The transfer register 78 holds the dial train until the call letters of the originating station are transmitted from the routing center and received at the originating station. Once such call letters are received by the receiver 68, they are processed through the distributing network 94 and data demodulator 92 to the call letter decoder 96. The call letters decoder 96 then triggers the transfer register 78, which transfers the dial train BB-CCC-DD-NNNN into the identification inserter 76 where the call letters ZZZ are inserted. Through the data modulator 70 and combining network 72, this entire dial train modulates the transmitter 64, and the signal thus transmitted includes the originating stations call letters, followed by the dialing pulses, i.e.,
As previously explained the routing center processes the information contained in this pulse train and retransmits it together with the channel assignment, i.e., assigning channels XXX-YYY for transmissian and reception as previously explained.
At the originating station, the entire pulse train is processed through the data demodulator 92 to the Z- absorber 90, which removes the call letters ZZZ, thus causing the pulse train BB-CCC-DD-NNNNN-XXX-YYY to be applied to the comparator 88. It is also applied to the regional/area decoder 102, but the decoder does not respond inasmuch as the BB-CCC do not represent the regional/area codes of the originating station.

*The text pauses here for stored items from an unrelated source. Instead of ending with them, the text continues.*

(** Run inspect functions for (to-from) pair. *)
Fixpoint runFuncs (funcs : list inspectFuncClosure) (toRv fromRv : Value)
  : result :=
  match funcs with
  | [] => (toRv, None)
  | fun_ :: rest =>
      match fun_ toRv fromRv with
      | (toRv', Some err) => (toRv', Some err)
      | (toRv', None) => runFuncs rest toRv' fromRv
      end
  end.

Fixpoint runRecvTypes (toMap : list (Type_ * list inspectFuncClosure))
  (recvTypes : list Type_) (toRv fromRv : Value) : result :=
  match recvTypes with
  | [] => (toRv, None)
  | recvType :: rest =>
      match tlookup toMap recvType with
      | None => runRecvTypes toMap rest toRv fromRv
      | Some funcs =>
          match runFuncs funcs toRv fromRv with
          | (toRv', Some err) => (toRv', Some err)
          | (toRv', None) => runRecvTypes toMap rest toRv' fromRv
          end
      end
  end.

Definition runInspectFuncs (m : Mapper) (toRv fromRv : Value) : result :=
  match tlookup (postFunc m) (TypeOf toRv) with
  | None => (toRv, None)
  | Some toMap =>
      runRecvTypes toMap [TypeOf fromRv; nilRecvRfType] toRv fromRv
  end.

There are thus impressed upon the comparator 88 pulse trains from the Z-absorber 90 and the second register 82 which are identical, but with the addition of the channel assignment, XXX-YYY, added to one pulse train. This event signifies that it is the originating stations outgoing call, and the comparator thereupon passes the channel assignment portion of the pulse train to the multiplex control logic network 106. The network 106, in response to the channel assignment information from the comparator, operates through the connection 108 to cause an available channel modulator to select and operate on the appropriate transmit channel, XXX, for the transmission of voice information through the transmitter 64, and through the connection 110 to cause an available channel demodulator to select the appropriate receive channel, YYY, and demodulate the voice information from the addressed station.
In this latter connection, it will be noted that the multiplex control logic network 106 has a separate input to which the digital train, XXXYYY, is applied from the comparator 88. In response, the network translates the information and develops a control signal at its output connection 108 which signifies that XXX is the transmit channel, and a control signal at its output connection 110 which signifies that YYY is the receive channel.

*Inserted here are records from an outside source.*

Lemma stitch_fold_count rest : ∀ final cur last,
  PDFScraper.page cur = PDFScraper.page last →
  ncols (PDFScraper.df cur) = ncols (PDFScraper.df last) →
  length (foldl PDFScraper.stitch_turn (final, cur) rest).1
  = length final + Spec.breaks last rest.
Proof.
  induction rest as [|q rest IH]; intros final cur last Hpage Hwidth; simpl.
  - lia.
  - unfold PDFScraper.are_tables_mergeable. rewrite Hpage, Hwidth.
    destruct (PDFScraper.page q =? PDFScraper.page last + 1) eqn:Hp; simpl.
    + destruct (ncols (PDFScraper.df last) =? ncols (PDFScraper.df q)) eqn:Hw;
        simpl.
      * rewrite (IH _ _ q); [done|done|]. simpl.
        apply Nat.eqb_eq in Hw. congruence.
      * rewrite (IH _ _ q) by done. rewrite length_app. simpl. lia.
    + rewrite (IH _ _ q) by done. rewrite length_app. simpl. lia.
Qed.

(** X3. The pdfplumber stitcher returns nothing for no piece, and
    otherwise one table more than there are places in the sequence where
    a piece is not on the page after the piece just before it or differs
    from it in width: whether a piece is merged depends on the piece
    before it alone. *)
Theorem stitch_pieces_count :
  PDFScraper.stitch_pieces [] = [] ∧
  ∀ first rest,
    length (PDFScraper.stitch_pieces (first :: rest))
    = 1 + Spec.breaks first rest ∧
    length (PDFScraper.stitch_pieces (first :: rest)) ≤ length (first :: rest).
Proof.
  split; [done|]. intros first rest.
  assert (length (PDFScraper.stitch_pieces (first :: rest))
          = 1 + Spec.breaks first rest) as Hcount.
  { unfold PDFScraper.stitch_pieces.
    pose proof (stitch_fold_count rest [] first first eq_refl eq_refl) as Hfold.
    destruct (foldl PDFScraper.stitch_turn ([], first) rest) as [final cur].
    simpl in *. rewrite length_app. simpl. lia. }
  split; [done|]. rewrite Hcount. clear. simpl.
  revert first. induction rest as [|q rest IH]; intros first; simpl; [lia|].
  specialize (IH q). destruct (_ && _); lia.
Qed.

Lemma pd_concat_wf a b : wf a → wf b → ncols a = ncols b → wf (pd_concat a b).
Proof.
  unfold wf, pd_concat. simpl. intros Ha Hb Heq.
  apply Forall_app. split; [done|]. by rewrite Heq.
Qed.

Lemma stitch_fold_wf rest : ∀ final cur,
  Forall wf final → wf (PDFScraper.df cur) →
  Forall (fun p => wf (PDFScraper.df p)) rest →
  Forall wf (foldl PDFScraper.stitch_turn (final, cur) rest).1 ∧
  wf (PDFScraper.df (foldl PDFScraper.stitch_turn (final, cur) rest).2).
Proof.
  induction rest as [|q rest IH]; intros final cur Hfinal Hcur Hrest; [done|].
  apply Forall_cons in Hrest as [Hq Hrest]. simpl.
  destruct (PDFScraper.are_tables_mergeable _ _ _ _) eqn:Hm.
  - apply IH; [done| |done]. simpl. apply pd_concat_wf; [done..|].
    by apply are_tables_mergeable_iff in Hm as [_ ?].
  - apply IH; [|done..]. apply Forall_app. split; [done|]. by constructor.
Qed.

(** X4. Every table the pdfplumber script builds for a PDF is
    rectangular: [clean_and_normalize] makes every piece rectangular and
    the stitcher, which merges pieces of equal width only, keeps them
    so. *)
Theorem stitched_tables_are_rectangular
    (pages : list (nat * list (list (list (option string))))) :
  Forall wf (PDFScraper.stitch_pieces (PDFScraper.extracted_pieces pages)).
Proof.
  assert (Forall (fun p => wf (PDFScraper.df p))
                 (PDFScraper.extracted_pieces pages)) as Hpieces.
  { unfold PDFScraper.extracted_pieces. apply Forall_forall. intros p Hp.
    apply list_elem_of_In, in_flat_map in Hp as (pg & _ & Hp).
    apply in_map_iff in Hp as (table & <- & _). apply clean_and_normalize_wf. }
  destruct (PDFScraper.extracted_pieces pages) as [|first rest]; [constructor|].
  apply Forall_cons in Hpieces as [Hfirst Hrest].
  unfold PDFScraper.stitch_pieces.
  destruct (stitch_fold_wf rest [] first) as [Hfinal Hcur]; [constructor|done..|].
  destruct (foldl PDFScraper.stitch_turn ([], first) rest) as [final cur].
  apply Forall_app. split; [done|]. by constructor.
Qed.

(** *** Sheet names *)

Lemma of_nat_inj n m : Str.of_nat n = Str.of_nat m → n = m.
Proof.
  unfold Str.of_nat. intros Heq.
  apply DecimalNat.Unsigned.to_uint_inj.
  pose proof (NilEmpty.usu (Nat.to_uint n)) as Hn.
  rewrite Heq, NilEmpty.usu in Hn. by simplify_eq.
Qed.

Lemma NoDup_imap_inj {A B} (f : nat → A → B) (l : list A) :
  (∀ i j x y, l !! i = Some x → l !! j = Some y → f i x = f j y → i = j) →
  NoDup (imap f l).
Proof.
  intros Hinj. apply NoDup_alt. intros i j b Hi Hj.
  rewrite list_lookup_imap in Hi, Hj.
  destruct (l !! i) as [x|] eqn:Hx; [|done].
  destruct (l !! j) as [y|] eqn:Hy; [|done].
  simpl in *. simplify_eq. by eapply Hinj.
Qed.

(** X5. The sheets the pdfplumber script writes for one PDF have
    pairwise different names, and are the stitched tables in order. *)
Theorem pdfscraper_sheet_names_differ (final_tables : list DataFrame) :
  NoDup (map fst (PDFScraper.sheets final_tables)) ∧
  map snd (PDFScraper.sheets final_tables) = final_tables.
Proof.
  unfold PDFScraper.sheets. split.
  - rewrite fmap_imap. apply NoDup_imap_inj.
    intros i j x y _ _ Heq. simpl in Heq.
    apply (f_equal (fun s => Str.after_prefix "Table_" s)) in Heq.
    simpl in Heq. injection Heq as Heq. apply of_nat_inj in Heq. lia.
  - rewrite fmap_imap. simpl. clear.
    generalize 0 at 1. induction final_tables as [|t ts IH]; intros k; [done|].
    simpl. f_equal. rewrite <- (IH (S k)) at 2.
    apply imap_ext. done.
Qed.

(** ** OCR_table_extractor: clean-up, stitching, sheets *)

Lemma split_scan_words s :
  Spec.spaceless (Str.split_scan s).1 = true ∧
  Forall Spec.is_word (Str.split_scan s).2.
Proof.
  induction s as [|c s [IHw IHws]]; simpl; [by split|].
  destruct (Str.split_scan s) as [w ws]. simpl in *.
  destruct (Str.isspace c) eqn:Hc; simpl.
  - split; [done|]. destruct w as [|d w]; [done|].
    constructor; [|done]. by split.
  - by rewrite Hc, IHw.
Qed.

Lemma split_words s : Forall Spec.is_word (Str.split s).
Proof.
  unfold Str.split. pose proof (split_scan_words s) as [Hw Hws].
  destruct (Str.split_scan s) as [w ws]. simpl in *.
  destruct w as [|d w]; [done|]. constructor; [|done]. by split.
Qed.

Lemma split_scan_word_then_space w t :
  Spec.spaceless w = true →
  Str.split_scan (Str.cat w (String " " t))
  = (w, match (Str.split_scan t).1 with
        | EmptyString => (Str.split_scan t).2
        | _ => (Str.split_scan t).1 :: (Str.split_scan t).2
        end).
Proof.
  induction w as [|c w IH]; simpl.
  - intros _. by destruct (Str.split_scan t) as [w' ws'].
  - intros [Hc Hw]%andb_true_iff. apply negb_true_iff in Hc.
    change (Str.split_scan (Str.cat (String c w) (String " " t)))
      with (Str.split_scan (String c (Str.cat w (String " " t)))).
    cbn [Str.split_scan]. rewrite (IH Hw), Hc. done.
Qed.

Lemma split_scan_word w :
  Spec.spaceless w = true → Str.split_scan w = (w, []).
Proof.
  induction w as [|c w IH]; simpl; [done|].
  intros [Hc Hw]%andb_true_iff. apply negb_true_iff in Hc.
  by rewrite (IH Hw), Hc.
Qed.

Lemma split_scan_join ws :
  Forall Spec.is_word ws →
  Str.split_scan (Str.join " " ws)
  = match ws with [] => (EmptyString, []) | w :: ws' => (w, ws') end.
Proof.
  induction 1 as [|w ws [Hne Hw] Hws IH]; [done|].
  destruct ws as [|w' ws'].
  - by apply split_scan_word.
  - change (Str.join " " (w :: w' :: ws'))
      with (Str.cat w (String " " (Str.join " " (w' :: ws')))).
    rewrite split_scan_word_then_space by done. rewrite IH. simpl.
    apply Forall_cons in Hws as [[Hne' _] _]. by destruct w'.
Qed.

Lemma split_join ws : Forall Spec.is_word ws → Str.split (Str.join " " ws) = ws.
Proof.
  intros Hws. unfold Str.split. rewrite (split_scan_join ws Hws).
  destruct Hws as [|w ws [Hne _] _]; [done|]. by destruct w.
Qed.

Lemma solid_cat a b : Spec.solid (Str.cat a b) = Str.cat (Spec.solid a) (Spec.solid b).
Proof.
  induction a as [|c a IH]; [done|].
  change (Spec.solid (String c (Str.cat a b))
          = Str.cat (Spec.solid (String c a)) (Spec.solid b)).
  cbn [Spec.solid]. rewrite IH. by destruct (Str.isspace c).
Qed.

Lemma solid_word w : Spec.spaceless w = true → Spec.solid w = w.
Proof.
  induction w as [|c w IH]; simpl; [done|].
  intros [Hc Hw]%andb_true_iff. apply negb_true_iff in Hc.
  by rewrite Hc, (IH Hw).
Qed.

Lemma solid_split_scan s :
  Spec.solid s
  = Str.cat (Str.split_scan s).1 (Str.join EmptyString (Str.split_scan s).2).
Proof.
  induction s as [|c s IH]; simpl; [done|].
  destruct (Str.split_scan s) as [w ws]. simpl in *.
  destruct (Str.isspace c); simpl; [|by rewrite IH].
  rewrite IH. destruct w as [|d w]; [done|]. by rewrite join_empty_cons.
Qed.

Lemma solid_split s : Spec.solid s = Str.join EmptyString (Str.split s).
Proof.
  rewrite solid_split_scan. unfold Str.split.
  destruct (Str.split_scan s) as [w ws]. simpl.
  destruct w as [|d w]; [done|]. by rewrite join_empty_cons.
Qed.

Lemma solid_join ws :
  Forall Spec.is_word ws →
  Spec.solid (Str.join " " ws) = Str.join EmptyString ws.
Proof.
  induction 1 as [|w ws [Hne Hw] Hws IH]; [done|].
  destruct ws as [|w' ws'].
  - rewrite join_empty_cons.
    change (Str.join " " [w]) with w.
    change (Str.join EmptyString []) with EmptyString.
    rewrite cat_nil_r. by apply solid_word.
  - change (Str.join " " (w :: w' :: ws'))
      with (Str.cat w (String " " (Str.join " " (w' :: ws')))).
    assert (∀ t, Spec.solid (String " " t) = Spec.solid t) as Hspace by done.
    rewrite solid_cat, solid_word, Hspace by done.
    rewrite IH. by rewrite (join_empty_cons w).
Qed.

Attention is now directed to the two registers 78, 82 and the delay network 80 connected between them, which are nrovided to enable the routing equipment at an originating station simultaneously to hold the information of two calls-one for which a channel assignment has been requested, and the other for a succeeding call which requires a different channel assignment. The digital information of the first call is stored in the second register 82, and that of the second call is placed in the transfer register 78. The delay network prevents the information from the transfer register 78 from being placed in the second register until some time after the channel assignment request has been made.
The delay is dictated by the transmission delay involved. As is apparent, there is a finite transmission delay for any call to the routing center, and a return transmission from the routing center of the requested channel assignment. Where transmissions are relayed through a stationary satellite-which is positioned 22,300 miles above the earth-the round trip delay is of the order of 0.55 second. The delay network 80 in such case is designed to delay by 0.55-sec. the transfer of information from the transfer register 78 to the second register 82. This allows time for the information in the second register 82 to be cleared and utilized before transfer thereto of the information in the transfer register 78.
When the channel modulators 62 and channel demodulators 66 in the two stations involved in a particular telephone call have selected the appropriate channels, the conventional incoming register (not shown) at the telephone exchange associated with the destination station is connected to the circuit in the conventional manner.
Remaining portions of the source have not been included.